The queasiness of the MFA

Lionel Shriver did an interview with Big Think in which she slams the "indulgent middle class gestalt" of getting an MFA. While she herself has one, she says:
I sometimes feel, in retrospect, I should have gotten a proper education in something like history....If I'm going to be honest, what I really needed in my early twenties was an audience.
She finds "something unwholesome" in awarding a degree that, for most students, has a best case scenario that allows you to teach classes for others to get that same degree--an issue prevalent in most higher education humanities and art degrees.


  1. My personal theory extends beyond the MFA to most forms of graduate work. Facing the end of college and the advent of an earnest job search, many students prefer the graduate school option. School is a process they already know and are comfortable with. Corporate America, on the other hand, is mysterious and scary.

    It's easy to justify higher education. Education is always good, right? I'll worry about how I'm going to pay back $80K in student loans on a teaching salary after that. The problem isn't the MFA, it's going to school just to stay in school instead of as a logical progression on a career path. Even if it's scary, you'd be better off getting a job for a couple of years and going back to school when you have a clue what you want to be when you grow up. Sometimes having a job helps you figure it out in a way that the insulated world of education does not.

  2. True dat. I learned the hard way, but luckily I figured it out halfway through my first year of grad school and bailed before I ran up any more debt... or locked myself into a lifelong career path I didn't want, just because I had invested in it already.
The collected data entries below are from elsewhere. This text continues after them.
(* ===== verification/Mkdisk.v ===== *)
(** The disk image builder (tools/mkdisk/src/main.rs): a host program that lays out a file
    system of ELF programs in a flat image.  It shares no code with the kernel; its own copies of
    the on-disk structures are modelled here, and MkdiskProofs.v relates them to the kernel's.

    The tool runs on a 64-bit host: [usize] products are checked against 2^64. *)
From S2P Require Import Prelude Utf8.

Definition SECTOR_SIZE : Z := 512.
Definition DIRECT_PTR_CNT : Z := 12.
Definition PTRS_PER_BLOCK : Z := 128.
Definition INODE_MAGIC : Z := 0x494e4f44.
Definition FREE_MAP_SECTOR : Z := 0.
Definition ROOT_DIR_SECTOR : Z := 1.
Definition NAME_MAX : Z := 14.
Definition DIR_ENTRY_SIZE : Z := 20.

Record InodeDisk := mkInodeDisk {
  direct_blocks : list Z;
  indirect_block : Z;
  doubly_indirect_block : Z;
  file_length : Z;
  write_end : Z;
  magic : Z;
  is_dir : Z;
  is_symlink : Z;
  padding : list Z;
}.

Definition inode_new : InodeDisk := mkInodeDisk (zeros DIRECT_PTR_CNT) 0 0 0 0 INODE_MAGIC 0 0 (zeros 442).
Definition with_lengths (n : Z) (i : InodeDisk) : InodeDisk :=
  mkInodeDisk (direct_blocks i) (indirect_block i) (doubly_indirect_block i) n n (magic i) (is_dir i) (is_symlink i) (padding i).
Definition with_dir (x : Z) (i : InodeDisk) : InodeDisk :=
  mkInodeDisk (direct_blocks i) (indirect_block i) (doubly_indirect_block i) (file_length i) (write_end i) (magic i) x (is_symlink i) (padding i).
Definition with_direct (l : list Z) (i : InodeDisk) : InodeDisk :=
  mkInodeDisk l (indirect_block i) (doubly_indirect_block i) (file_length i) (write_end i) (magic i) (is_dir i) (is_symlink i) (padding i).
Definition with_indirect (x : Z) (i : InodeDisk) : InodeDisk :=
  mkInodeDisk (direct_blocks i) x (doubly_indirect_block i) (file_length i) (write_end i) (magic i) (is_dir i) (is_symlink i) (padding i).
Definition with_doubly (x : Z) (i : InodeDisk) : InodeDisk :=
  mkInodeDisk (direct_blocks i) (indirect_block i) x (file_length i) (write_end i) (magic i) (is_dir i) (is_symlink i) (padding i).

(** [InodeDisk::to_bytes]: the [repr(C)] layout. *)
Definition inode_bytes (i : InodeDisk) : list Z :=
  concat (le_bytes <$> direct_blocks i) ++ le_bytes (indirect_block i) ++ le_bytes (doubly_indirect_block i) ++
  le_bytes (as_u32 (file_length i)) ++ le_bytes (as_u32 (write_end i)) ++ le_bytes (magic i) ++
  [is_dir i; is_symlink i] ++ padding i.

Record DirEntry := mkDirEntry { inode_sector : Z; name : list Z; in_use : Z }.

(** [DirEntry::new] and [DirEntry::to_bytes]. *)
Definition entry_new (nm : list Z) (sector : Z) : DirEntry :=
  let len := Nat.min (List.length nm) (Z.to_nat NAME_MAX) in
  mkDirEntry sector (splice 0 (take len nm) (zeros (NAME_MAX + 1))) 1.
Definition entry_bytes (e : DirEntry) : list Z := le_bytes (inode_sector e) ++ name e ++ [in_use e].

Record DiskBuilder := mkBuilder {
  data : list Z;
  sector_count : Z;
  next_free : Z;
  used : list bool;
}.
Definition with_data (x : list Z) (b : DiskBuilder) : DiskBuilder := mkBuilder x (sector_count b) (next_free b) (used b).

(** [for x in xs], with the local variable [acc] that the body updates. *)
Fixpoint for_fold {S A B} (xs : list A) (acc : B) (body : B -> A -> M S B) : M S B :=
  match xs with
  | [] => ret acc
  | x :: xs' => let! acc' := body acc x in for_fold xs' acc' body
  end.

(** [usize] multiplication on the host. *)
Definition usize_mul {S} (a b : Z) : M S Z :=
  if a * b <? 2 ^ 64 then ret (a * b) else panic "attempt to multiply with overflow".

Definition div_ceil (a b : Z) : Z := (a + b - 1) / b.

(** [DiskBuilder::new] *)
Definition new (size_mb : Z) : M DiskBuilder unit :=
  let! kb := usize_mul size_mb 1024 in
  let! bytes := usize_mul kb 1024 in
  let count := as_u32 (bytes / SECTOR_SIZE) in
  let! u := index_set (replicate (Z.to_nat count) false) 0 true in
  let! u := index_set u 1 true in
  modify (fun _ => mkBuilder (zeros (count * SECTOR_SIZE)) count 2 u).

Definition alloc_sector : M DiskBuilder Z :=
  let! s := gets next_free in
  let! u := gets used in
  assert (s <? Z.of_nat (List.length u)) "disk full" ;;
  let! u := index_set u s true in
  modify (fun b => mkBuilder (data b) (sector_count b) (next_free b) u) ;;
  let! n := u32_add s 1 in
  modify (fun b => mkBuilder (data b) (sector_count b) n (used b)) ;;
  ret s.

Definition alloc_sectors (n : Z) : M DiskBuilder Z :=
  let! first := gets next_free in
  for_each (range 0 n) (fun _ => alloc_sector ;; ret tt) ;;
  ret first.

(** [self.data[off..off + bytes.len()].copy_from_slice(bytes)] *)
Definition copy_to (off : Z) (bytes : list Z) : M DiskBuilder unit :=
  let! d := gets data in
  if off + Z.of_nat (List.length bytes) <=? Z.of_nat (List.length d) then
    modify (with_data (splice off bytes d))
  else panic "range end index out of range for slice".

Definition write_sector_bytes (sector : Z) (bytes : list Z) : M DiskBuilder unit :=
  let off := sector * SECTOR_SIZE in
  let len := Nat.min (List.length bytes) (Z.to_nat SECTOR_SIZE) in
  copy_to off (take len bytes).

(** The loop that writes [l] to the consecutive sectors from [first] on. *)
Definition write_data (first n : Z) (l : list Z) : M DiskBuilder unit :=
  for_each (range 0 n) (fun i =>
    let offset := i * SECTOR_SIZE in
    let stop := Z.min (offset + SECTOR_SIZE) (Z.of_nat (List.length l)) in
    let! sector := u32_add first (as_u32 i) in
    copy_to (sector * SECTOR_SIZE) (slice offset (stop - offset) l)).

(** The loop that fills the first [n] direct pointers. *)
Definition link_direct (first n : Z) (i : InodeDisk) : M DiskBuilder InodeDisk :=
  let! l := for_fold (range 0 n) (direct_blocks i) (fun l k =>
    let! s := u32_add first (as_u32 k) in
    index_set l k s) in
  ret (with_direct l i).

(** [block[k * 4..k * 4 + 4].copy_from_slice(&sector.to_le_bytes())] *)
Definition put_ptr (block : list Z) (k sector : Z) : M DiskBuilder (list Z) :=
  if k * 4 + 4 <=? Z.of_nat (List.length block) then ret (splice (k * 4) (le_bytes sector) block)
  else panic "range end index out of range for slice".

(** An index block of [n] pointers, to the sectors from [first + base] on. *)
Definition index_block (first base n : Z) : M DiskBuilder (list Z) :=
  for_fold (range 0 n) (zeros SECTOR_SIZE) (fun block k =>
    let! s := u32_add first (as_u32 (base + k)) in
    put_ptr block k s).

(** One turn of the loop over the inner blocks. *)
Definition inner_block (first n : Z) (outer : list Z) (o : Z) : M DiskBuilder (list Z) :=
  let! inner_sector := alloc_sector in
  let! outer := put_ptr outer o inner_sector in
  let base := DIRECT_PTR_CNT + PTRS_PER_BLOCK + o * PTRS_PER_BLOCK in
  let inner_count := Z.min (n - base) PTRS_PER_BLOCK in
  let! inner := index_block first base inner_count in
  write_sector_bytes inner_sector inner ;;
  ret outer.

(** Returns the inode sector. *)
Definition write_file (file_data : list Z) : M DiskBuilder Z :=
  let! inode_sector := alloc_sector in
  let len := Z.of_nat (List.length file_data) in
  let n := div_ceil len SECTOR_SIZE in
  let! first := alloc_sectors (as_u32 n) in
  write_data first n file_data ;;
  let inode := with_lengths (as_i32 len) inode_new in
  let! inode := link_direct first (Z.min n DIRECT_PTR_CNT) inode in
  let! inode :=
    (if DIRECT_PTR_CNT <? n then
       let! indirect_sector := alloc_sector in
       let! block := index_block first DIRECT_PTR_CNT (Z.min (n - DIRECT_PTR_CNT) PTRS_PER_BLOCK) in
       write_sector_bytes indirect_sector block ;;
       ret (with_indirect indirect_sector inode)
     else ret inode) in
  let! inode :=
    (if DIRECT_PTR_CNT + PTRS_PER_BLOCK <? n then
       let! doubly_sector := alloc_sector in
       let outer_count := div_ceil (n - DIRECT_PTR_CNT - PTRS_PER_BLOCK) PTRS_PER_BLOCK in
       let! outer := for_fold (range 0 outer_count) (zeros SECTOR_SIZE) (inner_block first n) in
       write_sector_bytes doubly_sector outer ;;
       ret (with_doubly doubly_sector inode)
     else ret inode) in
  write_sector_bytes inode_sector (inode_bytes inode) ;;
  ret inode_sector.

(** The bytes of the root directory. *)
Definition dir_data (file_entries : list (list Z * Z)) : list Z :=
  let entries := entry_new [46] ROOT_DIR_SECTOR :: entry_new [46; 46] ROOT_DIR_SECTOR ::
                 ((fun e => entry_new (fst e) (snd e)) <$> file_entries) in
  concat (entry_bytes <$> entries).

Definition write_root_dir (file_entries : list (list Z * Z)) : M DiskBuilder unit :=
  let l := dir_data file_entries in
  let len := Z.of_nat (List.length l) in
  let n := div_ceil len SECTOR_SIZE in
  let! first := alloc_sectors (as_u32 n) in
  write_data first n l ;;
  let inode := with_dir 1 (with_lengths (as_i32 len) inode_new) in
  let! inode := link_direct first (Z.min n DIRECT_PTR_CNT) inode in
  let! inode :=
    (if DIRECT_PTR_CNT <? n then
       let! indirect_sector := alloc_sector in
       let! block := index_block first DIRECT_PTR_CNT (Z.min (n - DIRECT_PTR_CNT) PTRS_PER_BLOCK) in
       write_sector_bytes indirect_sector block ;;
       ret (with_indirect indirect_sector inode)
     else ret inode) in
  write_sector_bytes ROOT_DIR_SECTOR (inode_bytes inode).

(** The loop over [used] that sets the bits of a bitmap of [n] bytes. *)
Definition make_bitmap (n : Z) : M DiskBuilder (list Z) :=
  let! u := gets used in
  for_fold (range 0 (Z.of_nat (List.length u))) (zeros n) (fun bm i =>
    let! is_used := index u i in
    if is_used then
      let! x := index bm (i / 8) in
      index_set bm (i / 8) (Z.lor x (Z.shiftl 1 (i mod 8)))
    else ret bm).

(** Clears the sectors of the bitmap and writes it again. *)
Definition rewrite_data (first n : Z) (l : list Z) : M DiskBuilder unit :=
  for_each (range 0 n) (fun i =>
    let offset := i * SECTOR_SIZE in
    let stop := Z.min (offset + SECTOR_SIZE) (Z.of_nat (List.length l)) in
    let! sector := u32_add first (as_u32 i) in
    copy_to (sector * SECTOR_SIZE) (zeros SECTOR_SIZE) ;;
    copy_to (sector * SECTOR_SIZE) (slice offset (stop - offset) l)).

Definition write_free_map : M DiskBuilder unit :=
  let! count := gets sector_count in
  let bitmap_bytes := (count + 7) / 8 in
  let! bitmap := make_bitmap bitmap_bytes in
  let n := div_ceil (Z.of_nat (List.length bitmap)) SECTOR_SIZE in
  let! first := alloc_sectors (as_u32 n) in
  let! bitmap := make_bitmap bitmap_bytes in
  write_data first n bitmap ;;
  let inode := with_lengths (as_i32 (Z.of_nat (List.length bitmap))) inode_new in
  let inode := with_dir 0 inode in
  let! inode := link_direct first (Z.min n DIRECT_PTR_CNT) inode in
  let! inode :=
    (if DIRECT_PTR_CNT <? n then
       let! indirect_sector := alloc_sector in
       let! bitmap2 := make_bitmap bitmap_bytes in
       rewrite_data first n bitmap2 ;;
       let! block := index_block first DIRECT_PTR_CNT (Z.min (n - DIRECT_PTR_CNT) PTRS_PER_BLOCK) in
       write_sector_bytes indirect_sector block ;;
       ret (with_indirect indirect_sector inode)
     else ret inode) in
  write_sector_bytes FREE_MAP_SECTOR (inode_bytes inode).

(** [&name[..NAME_MAX]] of a longer [str]: a panic inside a character. *)
Definition short_name (nm : list Z) : M DiskBuilder (list Z) :=
  if NAME_MAX <? Z.of_nat (List.length nm) then
    let! b := index nm NAME_MAX in
    if (128 <=? b) && (b <? 192) then panic "byte index is not a char boundary"
    else ret (take (Z.to_nat NAME_MAX) nm)
  else ret nm.

(** [main], from the names and the bytes of the files: the image is [data] of the final state. *)
Definition main (size_mb : Z) (files : list (list Z * list Z)) : M DiskBuilder (list (list Z * Z)) :=
  new size_mb ;;
  let! file_entries := for_fold files [] (fun acc f =>
    let! nm := short_name (fst f) in
    let! s := write_file (snd f) in
    ret (acc ++ [(nm, s)])) in
  write_root_dir file_entries ;;
  write_free_map ;;
  ret file_entries.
  3. My husband, who has a PhD in education, stayed in school for the sake of staying in school. He did it the smart way, however: at a public institution, with in-state tuition, with assistanceships for nearly eight years (unheard of, but he made friends with the right people in administration.) By the time he finally graduated, he'd not only avoided any student loans, he'd lived so frugally he managed to sock away nearly $20,000.

    If more students going to graduate school are able to walk that path, then there's no reason at all not to keep going until you run out of education.

    (And he is a college professor, but he now teaches sophomore education students.)

  4. It's bullshit. "Indulgent middle class gestalt" is bullshit and "proper education in history" is bullshit. I don't have an MFA, and I don't want an MFA, and I make a midlist living as a hack novelist, and my degree in history isn't any more proper or wholesome than any other shit degree.

    What I needed in my twenties was pussy, and I think it's safe to say I got less of that that she got of audience, and boo hoo.